▸ The task
Find the line containing "Lemma rename_law ps" in the records below. Copy exactly that line and each one after it, ending at the line containing "destruct (files !!", and nothing more.
※ ※ ※
(* ===== verification/ArtifactMemory.v ===== *)
(** * A file system in memory

    An instance of the private-file primitives that keeps every disk it goes
    through, with its laws. It fails where the operating system reports a missing
    or an existing path. The witnesses run on it. *)

From stdpp Require Import pretty.
From S2P Require Import Prelude.
From S2P Require Import Attempt.
From S2P Require Import PipelineTypes.
From S2P Require Import PluginRun.
From S2P Require Import Pipeline.
From S2P Require Import Artifact.
From S2P Require Import ArtifactSpec.

Module ArtifactMemory.
Export ArtifactSpec.

(** The content of a file: a manifest or other data. *)
Inductive Content : Type := ManifestContent (m : ReportManifest unit) | Data (s : string).

#[export] Instance ArtifactKind_eq_dec : EqDecision ArtifactKind.
Proof. solve_decision. Defined.
#[export] Instance ManifestArtifact_eq_dec : EqDecision ManifestArtifact.
Proof. solve_decision. Defined.
#[export] Instance ManifestDestination_eq_dec : EqDecision ManifestDestination.
Proof. solve_decision. Defined.
#[export] Instance ReportManifest_eq_dec : EqDecision (ReportManifest unit).
Proof. solve_decision. Defined.
#[export] Instance Content_eq_dec : EqDecision Content.
Proof. solve_decision. Defined.

Notation Files := (gmap string Content).
Notation MemDisk := (gmap PathBuf Files).

Record MemFs := mkMemFs { history : list MemDisk; counter : Z }.

Definition current (s : MemFs) : MemDisk := default ∅ (head (history s)).
Definition push (d : MemDisk) (s : MemFs) : MemFs := mkMemFs (d :: history s) (counter s).
Definition tick (s : MemFs) : MemFs := mkMemFs (history s) (counter s + 1).

Definition length_of (b : Content) : Z :=
  match b with ManifestContent m => 100 * (1 + Z.of_nat (length (manifest_artifacts m))) | Data s => Z.of_nat (String.length s) end.

(** The directory and the name of a path. *)
Definition dir_name (p : PathBuf) : PathBuf * string := (removelast p, default ""%string (last p)).

Definition file_of (p : PathBuf) (d : MemDisk) : option Content :=
  let '(dir, n) := dir_name p in files ← d !! dir; (files : Files) !! n.

(** The names of the directories inside a directory. *)
Definition children (p : PathBuf) (d : MemDisk) : list string :=
  (λ q, (dir_name q).2) <$> filter (λ q, parent q = Some p) (elements (dom d)).

(** Change the files of the directory of a path. *)
Definition update (p : PathBuf) (f : string → Files → option Files) : attempt MemFs unit := λ s,
  let '(dir, n) := dir_name p in
  match current s !! dir with
  | Some files => match f n files with
                  | Some files => (Ok tt, push (<[dir := files]> (current s)) s)
                  | None => (Err "Operation not permitted"%string, s)
                  end
  | None => (Err "No such file or directory"%string, s)
  end.

Definition mem_publish (src dst : PathBuf) : attempt MemFs unit := λ s,
  let d := current s in
  match d !! src, d !! dst with
  | _, Some _ => (Err "File exists"%string, s)
  | Some files, None => (Ok tt, push (delete src (<[dst := files]> d)) s)
  | None, None =>
      match parent src, parent dst with
      | Some ps, Some pd =>
          match d !! ps, d !! pd with
          | Some from, Some to =>
              match from !! (dir_name src).2, to !! (dir_name dst).2 with
              | Some b, None =>
                  let to := if decide (ps = pd) then delete (dir_name src).2 from else to in
                  (Ok tt, push (<[pd := <[(dir_name dst).2 := b]> to]> (<[ps := delete (dir_name src).2 from]> d)) s)
              | _, _ => (Err "Operation not permitted"%string, s)
              end
          | _, _ => (Err "No such file or directory"%string, s)
          end
      | _, _ => (Err "Invalid argument"%string, s)
      end
  end.

Definition mem_rename (src dst : PathBuf) : attempt MemFs unit := λ s,
  let d := current s in
  let '(ps, ns) := dir_name src in
  let '(pd, nd) := dir_name dst in
  match d !! ps, d !! pd with
  | Some from, Some to =>
      match from !! ns with
      | Some b =>
          let to := if decide (ps = pd) then delete ns from else to in
          (Ok tt, push (<[pd := <[nd := b]> to]> (<[ps := delete ns from]> d)) s)
      | None => (Err "No such file or directory"%string, s)
      end
  | _, _ => (Err "No such file or directory"%string, s)
  end.

Definition mem_remove_dir (empty_only : bool) (p : PathBuf) : attempt MemFs unit := λ s,
  match current s !! p with
  | Some files => if empty_only && negb (bool_decide (files = ∅)) then (Err "Directory not empty"%string, s)
                  else (Ok tt, push (delete p (current s)) s)
  | None => (Err "No such file or directory"%string, s)
  end.

#[export] Instance mem_clock : Clock MemFs := λ s, (counter s, tick s).

#[export] Instance mem_fs : PrivateFs MemFs Content unit := {|
  symlink_metadata p s :=
    (if decide (is_Some (current s !! p) ∨ is_Some (file_of p (current s))) then Exists else NotFound, s);
  path_exists p s := (bool_decide (is_Some (current s !! p) ∨ is_Some (file_of p (current s))), s);
  ensure_private_directory p s :=
    match current s !! p with Some _ => (Ok tt, s) | None => (Ok tt, push (<[p := ∅]> (current s)) s) end;
  create_private_directory p s :=
    match current s !! p with Some _ => (Err "File exists"%string, s) | None => (Ok tt, push (<[p := ∅]> (current s)) s) end;
  create_private_file p := update p (λ n files, match files !! n with Some _ => None | None => Some (<[n := Data ""]> files) end);
  open_private_file_optional p s :=
    (Ok ((λ b, mkOpenFile (Ok (RegularFile, length_of b)) (Ok b)) <$> file_of p (current s)), s);
  flock_directory p s := (Ok true, s);
  unlock_directory p s := s;
  read_dir_optional p s :=
    (Ok ((λ files : Files, (λ n, Ok (n, true)) <$> elements (dom files) ++ children p (current s)) <$> current s !! p), s);
  file_type p s :=
    (if decide (is_Some (current s !! p)) then Ok Directory
     else if decide (is_Some (file_of p (current s))) then Ok RegularFile else Err "No such file or directory"%string, s);
  age_exceeds _ _ s := (Ok true, s);
  write_all p b := update p (λ n files, Some (<[n := b]> files));
  flush _ s := (Ok tt, s);
  sync_all _ s := (Ok tt, s);
  sync_directory _ s := (Ok tt, s);
  publish_private_path := mem_publish;
  rename := mem_rename;
  remove_file p := update p (λ n files, match files !! n with Some _ => Some (delete n files) | None => None end);
  remove_dir := mem_remove_dir true;
  remove_dir_all := mem_remove_dir false;
  new_v4 s := (pretty (counter s), tick s);
  local_now s := ("now"%string, tick s);
  byte_length := length_of;
  to_vec_pretty m := Ok (ManifestContent m);
  from_slice b := match b with ManifestContent m => Ok m | Data _ => Err "expected a manifest"%string end
|}.

(** ** Its laws *)

#[local] Arguments dir_name : simpl never.
#[local] Arguments file_of : simpl never.
#[local] Arguments update : simpl never.

#[local] Notation grows := (grows history).

Lemma grows_same (R : MemDisk → MemDisk → Prop) s : grows R s s.
Proof. by exists []. Qed.

Lemma grows_push (R : MemDisk → MemDisk → Prop) d s : R (current s) d → grows R s (push d s).
Proof. intros H. exists [d]. split; [done|]. constructor; [exact H|constructor]. Qed.

Lemma dir_name_snoc p n : dir_name (p ++ [n]) = (p, n).
Proof. unfold dir_name. by rewrite removelast_last, last_snoc. Qed.

Lemma update_grows p n f s : grows (differs_at (λ q, q = p)) s (update (p ++ [n]) f s).2.
Proof.
  unfold update. rewrite dir_name_snoc. destruct (current s !! p); [|apply grows_same].
  destruct (f n _); [|apply grows_same]. apply grows_push. intros q Hq. by rewrite lookup_insert_ne by congruence.
Qed.

Lemma publish_law src dst s :
  grows (publishes src dst) s (mem_publish src dst s).2 ∧
  ((mem_publish src dst s).1 = Ok tt →
     disk history s !! dst = None ∧
     disk history (mem_publish src dst s).2 !! dst = disk history s !! src ∧
     disk history (mem_publish src dst s).2 !! src = None).
Proof.
  change (disk history s) with (current s). unfold mem_publish.
  destruct (current s !! src) as [files|] eqn:Hs, (current s !! dst) as [|] eqn:Hd; try (by split; [apply grows_same|]).
  - assert (src ≠ dst) by congruence. split; [|intros _; split_and!; [done| |]].
    + apply grows_push. split; [split|].
      * intros q Hq. rewrite lookup_delete_ne, lookup_insert_ne; [done|..]; intros ->; apply Hq; auto.
      * right. apply lookup_delete_eq.
      * right. split; [done|]. rewrite lookup_delete_ne by done. by rewrite lookup_insert_eq.
    + cbn. rewrite lookup_delete_ne by done. by rewrite lookup_insert_eq.
    + cbn. by rewrite lookup_delete_eq.
  - destruct (parent src) as [ps|] eqn:Hps, (parent dst) as [pd|] eqn:Hpd; try (by split; [apply grows_same|]).
    destruct (current s !! ps) as [from|] eqn:Hfrom, (current s !! pd) as [to|] eqn:Hto; try (by split; [apply grows_same|]).
    destruct (from !! (dir_name src).2) as [b|], (to !! (dir_name dst).2); try (by split; [apply grows_same|]).
    assert (ps ≠ src ∧ ps ≠ dst ∧ pd ≠ src ∧ pd ≠ dst) as (? & ? & ? & ?) by (split_and!; congruence).
    split; [|intros _; split_and!; [done|..]; cbn; by rewrite !lookup_insert_ne].
    apply grows_push. split; [split|].
    + intros q Hq. rewrite !lookup_insert_ne; [done|..]; intros ->; apply Hq; auto.
    + left. by rewrite !lookup_insert_ne.
    + left. by rewrite !lookup_insert_ne.
Qed.

Lemma rename_law ps ns pd nd s : grows (replaces ps ns pd nd) s (mem_rename (ps ++ [ns]) (pd ++ [nd]) s).2.
Proof.
  unfold mem_rename. rewrite !dir_name_snoc.
  destruct (current s !! ps) as [from|] eqn:Hfrom, (current s !! pd) as [to|] eqn:Hto; try apply grows_same.
  destruct (from !! ns) as [b|] eqn:Hb; [|apply grows_same]. apply grows_push. right. exists from, b. split_and!; try done.
  - intros q Hq. rewrite !lookup_insert_ne; [done|..]; intros ->; apply Hq; auto.
  - intros Hne. rewrite lookup_insert_eq, decide_False by done. by rewrite Hto.
Qed.

Lemma remove_dir_law empty_only (p : PathBuf) s : grows (differs_at (λ q, p `prefix_of` q)) s (mem_remove_dir empty_only p s).2.
Proof.
  unfold mem_remove_dir. destruct (current s !! p); [|apply grows_same]. case_match; [apply grows_same|].
  apply grows_push. intros q Hq. rewrite lookup_delete_ne; [done|]. by intros ->.
Qed.

Lemma open_law (p : PathBuf) n s f :
  Ok ((λ b, mkOpenFile (Ok (RegularFile, length_of b)) (Ok b)) <$> file_of (p ++ [n]) (current s)) = Ok (E := string) (Some f) →
  ∃ files b, current s !! p = Some files ∧ files !! n = Some b ∧
    (∀ k len, metadata f = Ok (k, len) → len = length_of b) ∧
    (∀ x, read_to_end f = Ok x → length_of b ≤ MAX_MANIFEST_BYTES → x = b).
Proof.
  unfold file_of. rewrite dir_name_snoc. cbn. destruct (current s !! p) as [files|]; simpl; [|done].
  destruct (files !! n) as [b|] eqn:Hn; simpl; [|done].
  intros [= <-]. exists files, b. split_and!; [done|done|by intros ? ? [= <-]|by intros ? [= <-]].
Qed.

#[export] Instance mem_laws : PrivateFsLaws MemFs Content unit history.
Proof.
  split; try done; cbn.
  - intros p n s. split; [done|]. intros f. apply open_law.
  - intros p s. change (list string) with PathBuf in p. split; [done|]. intros entries. destruct (current s !! p) as [files|] eqn:Hp; simpl; [|done].
    intros [= <-]. exists files. split; [exact Hp|]. intros n Hn. left. exists true. apply list_elem_of_fmap.
    exists n. split; [done|]. apply elem_of_app. left. by apply elem_of_elements, elem_of_dom.
  - intros p s. change (list string) with PathBuf in p. destruct (current s !! p) eqn:Hp; [apply grows_same|]. apply grows_push. intros q.
    destruct (decide (q = p)) as [->|Hne]; [right; by rewrite lookup_insert_eq|left; by rewrite lookup_insert_ne].
  - intros p s. change (list string) with PathBuf in p. destruct (current s !! p) eqn:Hp; [apply grows_same|]. apply grows_push. intros q Hq.
    by rewrite lookup_insert_ne by congruence.
  - intros. apply update_grows.
  - intros p n b s. change (list string) with PathBuf in p. split; [apply update_grows|]. unfold update. rewrite dir_name_snoc.
    destruct (current s !! p) as [files|]; [|done]. intros _. cbn. exists (<[n := b]> files). by rewrite !lookup_insert_eq.
  - intros. apply update_grows.
  - intros. apply remove_dir_law.
  - intros. apply remove_dir_law.
  - intros. apply publish_law.
  - intros. apply rename_law.
  - by intros m b [= <-].
Qed.

End ArtifactMemory.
※ ※ ※
▸ Answer box
Lemma rename_law ps ns pd nd s : grows (replaces ps ns pd nd) s (mem_rename (ps ++ [ns]) (pd ++ [nd]) s).2.
Proof.
  unfold mem_rename. rewrite !dir_name_snoc.
  destruct (current s !! ps) as [from|] eqn:Hfrom, (current s !! pd) as [to|] eqn:Hto; try apply grows_same.
  destruct (from !! ns) as [b|] eqn:Hb; [|apply grows_same]. apply grows_push. right. exists from, b. split_and!; try done.
  - intros q Hq. rewrite !lookup_insert_ne; [done|..]; intros ->; apply Hq; auto.
  - intros Hne. rewrite lookup_insert_eq, decide_False by done. by rewrite Hto.
Qed.

Lemma remove_dir_law empty_only (p : PathBuf) s : grows (differs_at (λ q, p `prefix_of` q)) s (mem_remove_dir empty_only p s).2.
Proof.
  unfold mem_remove_dir. destruct (current s !! p); [|apply grows_same]. case_match; [apply grows_same|].
  apply grows_push. intros q Hq. rewrite lookup_delete_ne; [done|]. by intros ->.
Qed.

Lemma open_law (p : PathBuf) n s f :
  Ok ((λ b, mkOpenFile (Ok (RegularFile, length_of b)) (Ok b)) <$> file_of (p ++ [n]) (current s)) = Ok (E := string) (Some f) →
  ∃ files b, current s !! p = Some files ∧ files !! n = Some b ∧
    (∀ k len, metadata f = Ok (k, len) → len = length_of b) ∧
    (∀ x, read_to_end f = Ok x → length_of b ≤ MAX_MANIFEST_BYTES → x = b).
Proof.
  unfold file_of. rewrite dir_name_snoc. cbn. destruct (current s !! p) as [files|]; simpl; [|done].
  destruct (files !! n) as [b|] eqn:Hn; simpl; [|done].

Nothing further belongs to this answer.